Saved entries
=== Begin Enclosure ===

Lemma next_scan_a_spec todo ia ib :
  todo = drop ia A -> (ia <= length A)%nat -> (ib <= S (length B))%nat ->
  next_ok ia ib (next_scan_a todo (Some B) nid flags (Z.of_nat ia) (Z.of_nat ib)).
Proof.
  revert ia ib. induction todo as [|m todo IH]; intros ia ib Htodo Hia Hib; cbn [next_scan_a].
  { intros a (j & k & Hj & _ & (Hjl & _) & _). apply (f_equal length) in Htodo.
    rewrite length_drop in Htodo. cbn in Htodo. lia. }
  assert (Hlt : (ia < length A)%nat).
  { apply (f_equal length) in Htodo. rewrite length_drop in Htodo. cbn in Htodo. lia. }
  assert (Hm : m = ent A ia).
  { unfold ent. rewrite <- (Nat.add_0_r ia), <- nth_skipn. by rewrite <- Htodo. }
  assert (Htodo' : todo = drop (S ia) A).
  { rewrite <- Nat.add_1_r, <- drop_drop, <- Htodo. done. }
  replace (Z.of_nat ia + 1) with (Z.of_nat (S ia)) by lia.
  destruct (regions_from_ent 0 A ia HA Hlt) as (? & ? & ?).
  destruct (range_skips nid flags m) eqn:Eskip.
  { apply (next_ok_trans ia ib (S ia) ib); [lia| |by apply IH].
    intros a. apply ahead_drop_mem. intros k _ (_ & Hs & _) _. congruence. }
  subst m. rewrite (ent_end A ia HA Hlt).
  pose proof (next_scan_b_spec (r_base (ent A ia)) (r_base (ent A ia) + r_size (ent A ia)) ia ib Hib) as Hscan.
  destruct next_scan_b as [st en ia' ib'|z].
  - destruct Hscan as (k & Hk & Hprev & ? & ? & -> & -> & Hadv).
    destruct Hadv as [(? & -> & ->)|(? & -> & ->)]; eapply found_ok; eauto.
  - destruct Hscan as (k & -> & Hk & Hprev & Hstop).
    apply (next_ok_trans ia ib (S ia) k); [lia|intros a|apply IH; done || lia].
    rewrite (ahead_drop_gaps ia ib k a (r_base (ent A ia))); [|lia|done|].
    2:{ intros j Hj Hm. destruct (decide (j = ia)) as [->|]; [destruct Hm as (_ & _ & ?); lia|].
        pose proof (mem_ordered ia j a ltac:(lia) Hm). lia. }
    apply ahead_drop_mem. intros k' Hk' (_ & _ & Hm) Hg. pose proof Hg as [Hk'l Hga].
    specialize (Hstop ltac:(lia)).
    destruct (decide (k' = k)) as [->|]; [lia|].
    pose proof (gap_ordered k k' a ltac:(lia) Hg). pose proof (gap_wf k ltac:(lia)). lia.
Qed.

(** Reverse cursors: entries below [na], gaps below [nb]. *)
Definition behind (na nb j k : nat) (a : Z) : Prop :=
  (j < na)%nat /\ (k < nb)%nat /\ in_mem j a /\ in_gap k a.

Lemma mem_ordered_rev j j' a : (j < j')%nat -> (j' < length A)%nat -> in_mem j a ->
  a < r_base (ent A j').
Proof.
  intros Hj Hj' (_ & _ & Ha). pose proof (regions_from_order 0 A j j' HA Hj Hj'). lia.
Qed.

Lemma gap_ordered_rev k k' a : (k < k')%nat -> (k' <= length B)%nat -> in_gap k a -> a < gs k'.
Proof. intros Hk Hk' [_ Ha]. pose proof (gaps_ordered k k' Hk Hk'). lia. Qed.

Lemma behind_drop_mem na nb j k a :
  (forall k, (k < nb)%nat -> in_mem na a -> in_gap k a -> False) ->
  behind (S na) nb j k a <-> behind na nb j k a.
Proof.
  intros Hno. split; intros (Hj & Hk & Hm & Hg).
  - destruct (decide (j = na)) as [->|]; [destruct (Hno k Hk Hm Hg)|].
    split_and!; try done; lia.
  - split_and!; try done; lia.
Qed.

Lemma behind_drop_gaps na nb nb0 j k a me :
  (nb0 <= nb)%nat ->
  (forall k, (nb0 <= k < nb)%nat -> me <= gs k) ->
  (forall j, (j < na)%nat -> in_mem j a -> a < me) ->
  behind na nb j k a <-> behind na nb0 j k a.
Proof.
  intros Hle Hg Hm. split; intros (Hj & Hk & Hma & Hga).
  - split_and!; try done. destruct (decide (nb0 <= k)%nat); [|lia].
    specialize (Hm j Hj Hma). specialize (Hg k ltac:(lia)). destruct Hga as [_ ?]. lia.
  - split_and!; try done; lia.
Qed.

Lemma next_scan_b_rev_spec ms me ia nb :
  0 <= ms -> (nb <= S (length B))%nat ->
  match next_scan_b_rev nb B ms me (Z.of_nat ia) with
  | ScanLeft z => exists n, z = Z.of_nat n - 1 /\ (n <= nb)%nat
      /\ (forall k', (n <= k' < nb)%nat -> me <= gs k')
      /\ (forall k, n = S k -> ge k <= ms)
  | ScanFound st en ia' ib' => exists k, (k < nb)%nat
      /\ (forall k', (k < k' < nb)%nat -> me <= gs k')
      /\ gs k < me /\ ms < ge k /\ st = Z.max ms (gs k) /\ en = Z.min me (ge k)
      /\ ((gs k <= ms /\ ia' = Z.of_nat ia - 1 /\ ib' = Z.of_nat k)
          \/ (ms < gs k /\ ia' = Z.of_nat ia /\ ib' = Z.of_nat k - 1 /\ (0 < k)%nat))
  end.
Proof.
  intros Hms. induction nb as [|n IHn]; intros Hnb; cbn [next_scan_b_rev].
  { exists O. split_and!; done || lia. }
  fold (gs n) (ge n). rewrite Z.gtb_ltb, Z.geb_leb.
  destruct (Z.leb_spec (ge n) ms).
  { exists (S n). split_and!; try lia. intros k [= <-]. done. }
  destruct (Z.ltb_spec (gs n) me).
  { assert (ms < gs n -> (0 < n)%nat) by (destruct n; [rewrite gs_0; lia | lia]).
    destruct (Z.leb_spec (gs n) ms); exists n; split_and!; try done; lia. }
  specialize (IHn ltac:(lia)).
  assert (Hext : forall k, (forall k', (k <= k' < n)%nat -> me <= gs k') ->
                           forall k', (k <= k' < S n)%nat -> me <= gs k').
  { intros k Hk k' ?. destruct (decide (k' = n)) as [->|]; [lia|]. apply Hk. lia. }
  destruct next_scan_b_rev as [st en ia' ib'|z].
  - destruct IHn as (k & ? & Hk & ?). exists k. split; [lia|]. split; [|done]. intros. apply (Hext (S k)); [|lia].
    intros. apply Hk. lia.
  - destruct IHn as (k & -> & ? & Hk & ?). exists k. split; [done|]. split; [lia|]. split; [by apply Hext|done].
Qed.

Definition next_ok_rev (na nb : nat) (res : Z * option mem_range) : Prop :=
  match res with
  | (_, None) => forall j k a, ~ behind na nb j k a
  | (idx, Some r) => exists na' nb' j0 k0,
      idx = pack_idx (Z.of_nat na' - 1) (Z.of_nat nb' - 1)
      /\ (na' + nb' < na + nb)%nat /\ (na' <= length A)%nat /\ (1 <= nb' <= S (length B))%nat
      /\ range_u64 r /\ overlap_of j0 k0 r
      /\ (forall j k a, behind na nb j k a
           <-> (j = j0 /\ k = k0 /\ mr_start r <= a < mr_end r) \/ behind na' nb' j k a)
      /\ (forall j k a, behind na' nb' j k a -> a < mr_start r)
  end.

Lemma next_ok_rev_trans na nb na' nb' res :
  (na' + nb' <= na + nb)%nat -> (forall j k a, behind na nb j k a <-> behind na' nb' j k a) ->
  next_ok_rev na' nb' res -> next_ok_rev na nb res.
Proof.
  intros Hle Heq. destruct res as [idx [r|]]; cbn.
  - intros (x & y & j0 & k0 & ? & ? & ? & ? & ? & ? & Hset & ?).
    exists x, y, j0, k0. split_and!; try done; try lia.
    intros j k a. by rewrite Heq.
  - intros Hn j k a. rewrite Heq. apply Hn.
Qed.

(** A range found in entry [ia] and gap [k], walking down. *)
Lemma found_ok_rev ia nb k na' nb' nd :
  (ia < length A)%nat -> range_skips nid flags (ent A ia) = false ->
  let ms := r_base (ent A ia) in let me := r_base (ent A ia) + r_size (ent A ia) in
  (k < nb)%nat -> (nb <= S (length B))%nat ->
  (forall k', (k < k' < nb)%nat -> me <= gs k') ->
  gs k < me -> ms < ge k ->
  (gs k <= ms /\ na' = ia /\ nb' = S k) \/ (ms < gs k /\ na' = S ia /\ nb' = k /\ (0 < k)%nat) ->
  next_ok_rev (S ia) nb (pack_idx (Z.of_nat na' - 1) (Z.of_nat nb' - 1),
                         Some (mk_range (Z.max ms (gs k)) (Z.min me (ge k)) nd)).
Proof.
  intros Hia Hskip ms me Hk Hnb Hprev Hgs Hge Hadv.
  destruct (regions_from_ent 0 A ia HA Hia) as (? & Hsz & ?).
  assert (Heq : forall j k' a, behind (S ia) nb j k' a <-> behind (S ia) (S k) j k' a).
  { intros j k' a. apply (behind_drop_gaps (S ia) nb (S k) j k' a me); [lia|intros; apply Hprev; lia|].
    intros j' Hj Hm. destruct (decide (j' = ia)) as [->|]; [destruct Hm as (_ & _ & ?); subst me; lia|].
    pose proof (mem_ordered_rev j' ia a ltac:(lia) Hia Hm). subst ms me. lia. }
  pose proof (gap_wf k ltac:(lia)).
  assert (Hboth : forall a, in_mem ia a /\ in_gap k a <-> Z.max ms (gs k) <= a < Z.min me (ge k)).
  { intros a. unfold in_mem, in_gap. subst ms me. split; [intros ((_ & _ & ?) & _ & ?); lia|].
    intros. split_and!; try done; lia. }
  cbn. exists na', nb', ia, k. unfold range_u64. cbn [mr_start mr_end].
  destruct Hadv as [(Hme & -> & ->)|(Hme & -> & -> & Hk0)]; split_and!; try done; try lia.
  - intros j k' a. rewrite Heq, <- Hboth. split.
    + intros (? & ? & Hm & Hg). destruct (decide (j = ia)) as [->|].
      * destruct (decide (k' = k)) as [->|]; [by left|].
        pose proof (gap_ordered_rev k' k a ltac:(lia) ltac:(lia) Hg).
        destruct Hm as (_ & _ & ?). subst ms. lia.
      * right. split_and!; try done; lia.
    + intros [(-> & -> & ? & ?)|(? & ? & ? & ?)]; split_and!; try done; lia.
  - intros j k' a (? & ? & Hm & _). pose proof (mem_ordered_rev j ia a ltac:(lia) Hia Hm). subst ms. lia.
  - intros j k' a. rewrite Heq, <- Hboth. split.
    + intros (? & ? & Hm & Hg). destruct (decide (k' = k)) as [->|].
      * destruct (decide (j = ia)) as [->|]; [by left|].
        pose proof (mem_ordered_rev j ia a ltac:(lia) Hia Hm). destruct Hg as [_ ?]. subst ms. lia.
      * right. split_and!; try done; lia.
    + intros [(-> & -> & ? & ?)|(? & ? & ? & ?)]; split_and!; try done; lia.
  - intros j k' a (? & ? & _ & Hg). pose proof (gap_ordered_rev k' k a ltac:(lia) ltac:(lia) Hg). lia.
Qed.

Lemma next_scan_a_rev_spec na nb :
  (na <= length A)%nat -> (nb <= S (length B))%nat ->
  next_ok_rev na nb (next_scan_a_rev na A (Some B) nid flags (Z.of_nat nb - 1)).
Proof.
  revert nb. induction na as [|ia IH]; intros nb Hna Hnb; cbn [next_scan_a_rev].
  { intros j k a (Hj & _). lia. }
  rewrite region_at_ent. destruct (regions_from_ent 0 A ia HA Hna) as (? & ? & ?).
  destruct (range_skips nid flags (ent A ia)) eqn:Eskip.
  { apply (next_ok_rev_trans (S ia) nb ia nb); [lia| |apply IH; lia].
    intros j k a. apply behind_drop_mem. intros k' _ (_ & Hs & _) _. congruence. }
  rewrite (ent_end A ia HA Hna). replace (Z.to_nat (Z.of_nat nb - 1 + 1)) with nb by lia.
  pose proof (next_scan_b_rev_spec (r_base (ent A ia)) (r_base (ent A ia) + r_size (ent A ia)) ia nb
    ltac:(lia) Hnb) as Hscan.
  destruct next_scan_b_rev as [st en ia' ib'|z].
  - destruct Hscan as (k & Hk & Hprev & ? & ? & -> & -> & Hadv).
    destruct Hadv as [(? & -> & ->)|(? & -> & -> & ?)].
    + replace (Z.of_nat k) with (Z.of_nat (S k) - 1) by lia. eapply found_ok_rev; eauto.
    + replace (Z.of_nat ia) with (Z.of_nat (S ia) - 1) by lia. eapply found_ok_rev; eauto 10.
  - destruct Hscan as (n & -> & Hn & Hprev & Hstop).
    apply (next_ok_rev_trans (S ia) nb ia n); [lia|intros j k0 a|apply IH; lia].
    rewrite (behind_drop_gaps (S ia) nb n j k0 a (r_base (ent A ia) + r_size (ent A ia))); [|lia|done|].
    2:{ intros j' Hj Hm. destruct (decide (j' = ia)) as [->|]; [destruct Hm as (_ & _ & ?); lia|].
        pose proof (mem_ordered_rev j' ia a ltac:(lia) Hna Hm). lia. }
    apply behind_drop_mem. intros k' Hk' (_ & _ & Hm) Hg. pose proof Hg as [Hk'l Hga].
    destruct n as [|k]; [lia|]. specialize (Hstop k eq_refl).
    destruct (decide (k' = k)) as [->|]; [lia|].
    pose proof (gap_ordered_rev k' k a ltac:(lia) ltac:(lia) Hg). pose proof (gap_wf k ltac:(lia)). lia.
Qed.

=== End Enclosure ===

- _Your assignment_: Tally the lines of the entries that carry the word "Hext" and say only that number.

- _Completed task_: 3